Merlin fell in love with her immediately the first time and they talked about Jerry Lewis for so long! It was at the Great American Music Hall at a TMBG concert that was like a playground and they were running around like kids throwing water balloons. She was so gracious and she can hold her drinks and she is very funny and fast. That was back when they all smoked cigarettes a lot. One time Robin and John were sitting on Merlin’s front steps smoking cigarettes because they couldn’t smoke in the house of course, this was before there were children and vaping involved, talking about how good everything was!

The McElroys have treated John well earlier this year. They had been using John’s It’s A Departure for all these years and this year they came to him and wanted to legitimize and professionalize their arrangement because they had been using that song for free for all these years. It seems like a nice thing to do because their show got bigger than they expected.

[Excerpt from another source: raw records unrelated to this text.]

Lemma allUsernamesLoop_complete (inp : Inputs) (placed rest : list Username)
    (groups groups' : list Group) :
  allUsernamesLoop inp placed rest groups = Ok groups' ->
  Forall2 (⊆) groups groups'
  /\ forall u, u ∈ rest ->
       u ∈ placed \/ u ∈ concat groups'
       \/ forall group, group ∈ groups' ->
            canTryJoiningGroup (in_antiPreferences inp) group u = false.
Proof.
  revert groups. induction rest as [|username rest IH]; intros groups Hloop;
    simpl in Hloop.
  - inversion Hloop; subst. split; [|intros u Hu; inversion Hu].
    apply Forall2_same_length_lookup_2; [done|].
    intros i g g' Hg Hg'. by simplify_eq.
  - destruct (includes placed username) eqn:Hplaced.
    { destruct (IH _ Hloop) as [Hgrow Hrest]. split; [done|].
      intros u [->|Hu]%elem_of_cons; [|by apply Hrest].
      left. by apply includes_true. }
    bind_inv Hloop. rename a into sorted. rename E into Hsorted.
    bind_inv Hloop. rename a into groups1. rename E into Hfallback.
    destruct (IH _ Hloop) as [Hgrow Hrest].
    destruct (sizeSortedGroups_defined (in_preferences inp) username groups
                (in_sizes inp)) as (sorted' & Hsorted' & Hperm).
    rewrite Hsorted in Hsorted'. inversion Hsorted'; subst sorted'.
    assert (Hgrow1 : Forall2 (⊆) groups groups1
              /\ (username ∈ concat groups1
                  \/ forall group, group ∈ groups ->
                       canTryJoiningGroup (in_antiPreferences inp) group username
                       = false)).
    { apply fallbackLoop_complete in Hfallback
        as [(groupID & group & Hgroup & ->)|[-> Hnone]].
      - split.
        + rewrite <- (list_insert_id groups groupID group) at 1 by done.
          apply Forall2_insert.
          * apply Forall2_same_length_lookup_2; [done|].
            intros i g g' Hg Hg'. by simplify_eq.
          * intros x Hx. apply elem_of_app. by left.
        + left.
          destruct (concat_insert_split _ groupID group (group ++ [username]) Hgroup)
            as (before & after & _ & ->).
          rewrite !elem_of_app, list_elem_of_singleton. tauto.
      - split.
        + apply Forall2_same_length_lookup_2; [done|].
          intros i g g' Hg Hg'. by simplify_eq.
        + right. intros group (groupID & Hgroup)%list_elem_of_lookup_1.
          assert (groupID ∈ sorted) as (k & Hk)%list_elem_of_lookup_1.
          { rewrite Hperm. apply elem_of_seq.
            apply lookup_lt_Some in Hgroup. lia. }
          pose proof (lookup_lt_Some _ _ _ Hk) as Hlt.
          apply (fallbackTry_third_pass inp username sorted groups
                   (length sorted * 2 + k) groupID group); [lia| |done|].
          * rewrite Nat.add_comm, Nat.mul_comm, Nat.Div0.mod_add.
            by rewrite Nat.mod_small.
          * apply Hnone. lia. }
    destruct Hgrow1 as [Hgrow1 Hplace]. split; [by etrans|].
    intros u [->|Hu]%elem_of_cons; [|by apply Hrest].
    right. destruct Hplace as [Hin|Hno].
    + left. by eapply elem_of_concat_grown.
    + right. intros group' (i & Hi)%list_elem_of_lookup_1.
      assert (Forall2 (⊆) groups groups') as Hall by by etrans.
      destruct (Forall2_lookup_r _ _ _ _ _ Hall Hi) as (group & Hgroup & Hsub).
      eapply canTry_subseteq; [exact Hsub|].
      apply Hno. by eapply list_elem_of_lookup_2.
Qed.

Lemma run_complete (inp : Inputs) (result : RunResult) (username : Username) :
  run inp = Some (Ok result) ->
  username ∈ in_allUsernames inp ->
  username ∈ concat (groups result)
  \/ forall group, group ∈ groups result ->
       canTryJoiningGroup (in_antiPreferences inp) group username = false.
Proof.
  intros Hrun Hin. unfold run in Hrun.
  destruct (phaseA inp) as [[st|]|] eqn:HphaseA; try discriminate.
  inversion Hrun as [Hres]. bind_inv Hres. rename a into groups'.
  inversion Hres; subst. simpl. clear Hres Hrun.
  unfold phaseB in E.
  destruct (allUsernamesLoop_complete _ _ _ _ _ E) as [Hgrow Hrest].
  destruct (Hrest username Hin) as [Hplaced|[Hgroups|Hno]]; auto.
  left. apply (elem_of_concat_grown _ _ _ Hgrow).
  apply (forLoop_synced inp (phaseAFuel inp) 0 (initialState inp) st);
    [|exact HphaseA|exact Hplaced].
  intros u Hu. inversion Hu.
Qed.



(** ** A missing user record *)

Lemma ugScores_ids (preferences : Preferences) (rest : list Group)
    (newMember : Username) (i : nat) (scores : list UGEntry) :
  ugScores preferences rest newMember i = Ok scores ->
  ug_groupID <$> scores = seq i (length rest).
Proof.
  revert i scores. induction rest as [|group rest IH]; intros i scores Hs;
    simpl in Hs.
  - by inversion Hs.
  - bind_inv Hs. clear E. bind_inv Hs. inversion Hs; subst. simpl.
    f_equal. by apply IH.
Qed.

Lemma getUGRanking_ids (coin : nat -> bool) (preferences : Preferences)
    (groups : list Group) (newMember : Username) (cursor : nat)
    (ugRanked : list nat) (cursor' : nat) :
  getUGRanking coin preferences groups newMember cursor = Ok (ugRanked, cursor') ->
  ugRanked ≡ₚ seq 0 (length groups).
Proof.
  unfold getUGRanking. intros Hrank. bind_inv Hrank. rename a into scores.
  apply ugScores_ids in E.
  pose proof (arraySortR_Permutation (ugCompare coin groups) scores cursor) as Hperm.
  destruct (arraySortR (ugCompare coin groups) scores cursor) as [sorted c].
  inversion Hrank; subst. simpl in Hperm. by rewrite Hperm, E.
Qed.

Lemma ugRankLoop_placed (inp : Inputs) (username : Username)
    (ugRanked : list nat) (st st' : LoopState) :
  ugRankLoop inp username ugRanked st = Ok st' ->
  forall x, x ∈ placedUsers st' -> x ∈ placedUsers st \/ x = username.
Proof.
  revert st. induction ugRanked as [|groupID rest IH]; intros st Hloop;
    simpl in Hloop.
  - inversion Hloop; subst. auto.
  - bind_inv Hloop. rename a into group. clear E.
    destruct (canTryJoiningGroup (in_antiPreferences inp) group username);
      simpl in Hloop; [|by eapply IH].
    bind_inv Hloop. clear E. bind_inv Hloop. rename a0 into user. clear E.
    bind_inv Hloop. rename a0 into atMaximum. clear E.
    bind_inv Hloop. destruct a0 as [[guRanked' placed'] exit].
    assert (Hsub : forall x, x ∈ placed' -> x ∈ placedUsers st \/ x = username).
    { intros x Hx.
      assert (x ∈ placedUsers st ++ [username]) as Hin.
      { destruct atMaximum.
        - apply evictLoop_sublist in E as [_ Hsub].
          by eapply sublist_subseteq.
        - by inversion E; subst. }
      apply elem_of_app in Hin as [Hin|Hin%list_elem_of_singleton]; auto. }
    destruct exit.
    + intros x Hx. destruct (IH _ Hloop x Hx) as [Hin| ->]; auto.
    + inversion Hloop; subst. exact Hsub.
Qed.

Lemma iteration_placed (inp : Inputs) (i : nat) (username : Username)
    (st : LoopState) (i' : nat) (st' : LoopState) :
  iteration inp i username st = Ok (i', st') ->
  forall x, x ∈ placedUsers st' -> x ∈ placedUsers st \/ x = username.
Proof.
  unfold iteration. intros Hiter.
  destruct (includes (placedUsers st) username);
    [inversion Hiter; subst; auto|].
  bind_inv Hiter. destruct a as [ugRanked cursor']. clear E.
  bind_inv Hiter. rename a into st1.
  pose proof (ugRankLoop_placed _ _ _ _ _ E) as Hsub. simpl in Hsub.
  destruct (restartCondition (in_userOrder inp) i st1);
    inversion Hiter; subst; exact Hsub.
Qed.

Section MissingRecord.
Context (inp : Inputs) (username : Username).
Hypothesis Hanti : in_antiPreferences inp = [].
Hypothesis Hnone : in_users inp !! username = None.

Three brothers from West Virginia have a podcast where they answer mail? This was back before John even knew what a podcast was. He might even have had one at that point, but he still didn’t know what it was. They had asked him: ”Can we use your song, sir?” - ”Yeah, sure kid! Stay in school!”, but now 8 years later they run a media empire.

Griffin (McElroy)’s username on pretty much every console game is pencilrail, which is a song by They Might Be Giants.

Amazon Alexa (RL349)

At that point in the recording the Amazon Echo in John's room started playing NPR News read by Lakshmi Singh and John couldn’t make her stop, so his daughter just unplugged it and threw it in the toilet. ”Way to go, babe! Nuclear option!” That kid has got it! Merlin also likes Hansi Lo Wang. There is one lady who has 4 names, a really baller name, and she does the weekend news sometimes. John doesn’t listen to any radio, but Merlin wonders how Alexa then started playing the News Update on NPR.

Sugar From Sand, RotL title song (RL349)

Merlin wonders if he should pay John for using Sugar From Sand as the title song for Roderick on the Line and he still thinks that Josh is wrong and it is a terrific song. He likes the lyrics and it is a God-damn home-made American shame that people only every heard the beginning of it. John gave it to Merlin a long time ago to listen to and Merlin knew it was a hit, but Rosenfeld said it was not. No-one who has listened to this show has ever heard it and it seems crazy to get any joy from keeping people in suspense for over 10 years.

There are more great lost Long Winters songs, like Pound Sign Seven (#7) which used to be a way in old voicemail to delete messages. There was half a record that never got released around the time of Ultimatum. John had some really good tunes and Merlin listened to the first 10 seconds of every song, which John found frustrating.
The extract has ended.